▶ ABOUT THIS EXERCISE
What you give back should be exactly the opening lines of the data, ending with the line that contains "Proof. destruct u." and including it.

▶ THE INPUT
Lemma mapErr_Ok {E F A} (f : E -> F) (m : M E A) w a w' :
  mapErr f m w = (Ok a, w') <-> m w = (Ok a, w').
Proof. unfold mapErr. destruct (m w) as [[]]; naive_solver. Qed.

Lemma query_Ok {A} (f : Time -> db -> Result SqlError (A * db)) w a w' :
  query f w = (Ok a, w') ->
  exists d, f (now_at w) (w_db w) = Ok (a, d) /\ w' = tick (with_db d w).
Proof.
  unfold query. destruct (fault (w_tick w)); destruct (f _ _) as [[]|]; naive_solver.
Qed.

Lemma read_Ok {A} (f : Time -> db -> Result SqlError A) w a w' :
  read f w = (Ok a, w') -> f (now_at w) (w_db w) = Ok a /\ w' = tick w.
Proof.
  unfold read. intros (d & Hf & ->)%query_Ok.
  destruct (f _ _); simplify_eq. split; [done|]. by destruct w.
Qed.

Lemma execute_Ok (f : Time -> db -> Result SqlError db) w w' :
  execute f w = (Ok (), w') ->
  exists d, f (now_at w) (w_db w) = Ok d /\ w' = tick (with_db d w).
Proof.
  unfold execute. intros (d & Hf & ->)%query_Ok.
  destruct (f _ _); simplify_eq. by eexists.
Qed.

(** The tables of a world, as an equation that substitution leaves alone. *)
Definition tables (w : World) (d : db) : Prop := w_db w = d.

(** The same inversions with the rest of the world left abstract: only the tables matter. *)
Lemma query_db {A} (f : Time -> db -> Result SqlError (A * db)) w a w' :
  query f w = (Ok a, w') -> exists t d, f t (w_db w) = Ok (a, d) /\ tables w' d.
Proof. intros (d & H & ->)%query_Ok. unfold tables. eauto. Qed.

Lemma read_db {A} (f : Time -> db -> Result SqlError A) w a w' :
  read f w = (Ok a, w') -> exists t, f t (w_db w) = Ok a /\ tables w' (w_db w).
Proof. intros (H & ->)%read_Ok. unfold tables. eauto. Qed.

Lemma execute_db (f : Time -> db -> Result SqlError db) w u w' :
  execute f w = (Ok u, w') -> exists t d, f t (w_db w) = Ok d /\ tables w' d.
Proof. destruct u. intros (d & H & ->)%execute_Ok. unfold tables. eauto. Qed.

Lemma now_v7_db {E} w (a : Uuid) w' : now_v7 (E := E) w = (Ok a, w') -> tables w' (w_db w).
Proof. unfold now_v7. by intros; simplify_eq. Qed.

Lemma ret_db {E A} (x : A) w (a : A) w' : ret (E := E) x w = (Ok a, w') -> a = x /\ w' = w.
Proof. unfold ret. by intros; simplify_eq. Qed.

Lemma lift_db {E A} (r : Result E A) w (a : A) w' : lift r w = (Ok a, w') -> r = Ok a /\ tables w' (w_db w).
Proof. unfold lift. by intros; simplify_eq. Qed.

Lemma preserves_Ok {E A} (I : db -> Prop) (m : M E A) w r w' :
  preserves I m -> m w = (r, w') -> I (w_db w) -> I (w_db w').
Proof. intros Hp Hm Hw. specialize (Hp w Hw). by rewrite Hm in Hp. Qed.

(** A successful loop, with an invariant between the tables before and after. *)
Lemma forM_Ok {E A} (R : list A -> db -> db -> Prop) (f : A -> M E ()) xs w u w' :
  (forall d, R [] d d) ->
  (forall x rest d w1 u1 w2, f x w1 = (Ok u1, w2) -> R rest (w_db w2) d -> R (x :: rest) (w_db w1) d) ->
  forM_ xs f w = (Ok u, w') -> R xs (w_db w) (w_db w').
Proof.
  intros Hnil Hcons. revert w. induction xs as [|x xs IH]; intros w; simpl.
  - intros [_ ->]%ret_db. apply Hnil.
  - intros (u1 & w1 & H1 & H2)%bind_Ok. eauto.
Qed.

(** Statements do not reach the broker. *)
Lemma query_bus {A} (f : Time -> db -> Result SqlError (A * db)) w : w_bus (query f w).2 = w_bus w.
Proof. unfold query. destruct (f _ _) as [[]|]; by destruct (fault (w_tick w)). Qed.

Lemma execute_bus (f : Time -> db -> Result SqlError db) w : w_bus (execute f w).2 = w_bus w.
Proof. apply query_bus. Qed.

Lemma read_bus {A} (f : Time -> db -> Result SqlError A) w : w_bus (read f w).2 = w_bus w.
Proof. apply query_bus. Qed.

Lemma query_files {A} (f : Time -> db -> Result SqlError (A * db)) w : w_files (query f w).2 = w_files w.
Proof. unfold query. destruct (f _ _) as [[]|]; by destruct (fault (w_tick w)). Qed.

Lemma execute_files (f : Time -> db -> Result SqlError db) w : w_files (execute f w).2 = w_files w.
Proof. apply query_files. Qed.

Lemma read_same_db {A} (f : Time -> db -> Result SqlError A) w : w_db (read f w).2 = w_db w.
Proof. by apply (preserves_read (fun d => d = w_db w)). Qed.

▶ SOLUTION TO THIS TASK
Lemma mapErr_Ok {E F A} (f : E -> F) (m : M E A) w a w' :
  mapErr f m w = (Ok a, w') <-> m w = (Ok a, w').
Proof. unfold mapErr. destruct (m w) as [[]]; naive_solver. Qed.

Lemma query_Ok {A} (f : Time -> db -> Result SqlError (A * db)) w a w' :
  query f w = (Ok a, w') ->
  exists d, f (now_at w) (w_db w) = Ok (a, d) /\ w' = tick (with_db d w).
Proof.
  unfold query. destruct (fault (w_tick w)); destruct (f _ _) as [[]|]; naive_solver.
Qed.

Lemma read_Ok {A} (f : Time -> db -> Result SqlError A) w a w' :
  read f w = (Ok a, w') -> f (now_at w) (w_db w) = Ok a /\ w' = tick w.
Proof.
  unfold read. intros (d & Hf & ->)%query_Ok.
  destruct (f _ _); simplify_eq. split; [done|]. by destruct w.
Qed.

Lemma execute_Ok (f : Time -> db -> Result SqlError db) w w' :
  execute f w = (Ok (), w') ->
  exists d, f (now_at w) (w_db w) = Ok d /\ w' = tick (with_db d w).
Proof.
  unfold execute. intros (d & Hf & ->)%query_Ok.
  destruct (f _ _); simplify_eq. by eexists.
Qed.

(** The tables of a world, as an equation that substitution leaves alone. *)
Definition tables (w : World) (d : db) : Prop := w_db w = d.

(** The same inversions with the rest of the world left abstract: only the tables matter. *)
Lemma query_db {A} (f : Time -> db -> Result SqlError (A * db)) w a w' :
  query f w = (Ok a, w') -> exists t d, f t (w_db w) = Ok (a, d) /\ tables w' d.
Proof. intros (d & H & ->)%query_Ok. unfold tables. eauto. Qed.

Lemma read_db {A} (f : Time -> db -> Result SqlError A) w a w' :
  read f w = (Ok a, w') -> exists t, f t (w_db w) = Ok a /\ tables w' (w_db w).
Proof. intros (H & ->)%read_Ok. unfold tables. eauto. Qed.

Lemma execute_db (f : Time -> db -> Result SqlError db) w u w' :
  execute f w = (Ok u, w') -> exists t d, f t (w_db w) = Ok d /\ tables w' d.
Proof. destruct u. intros (d & H & ->)%execute_Ok. unfold tables. eauto. Qed.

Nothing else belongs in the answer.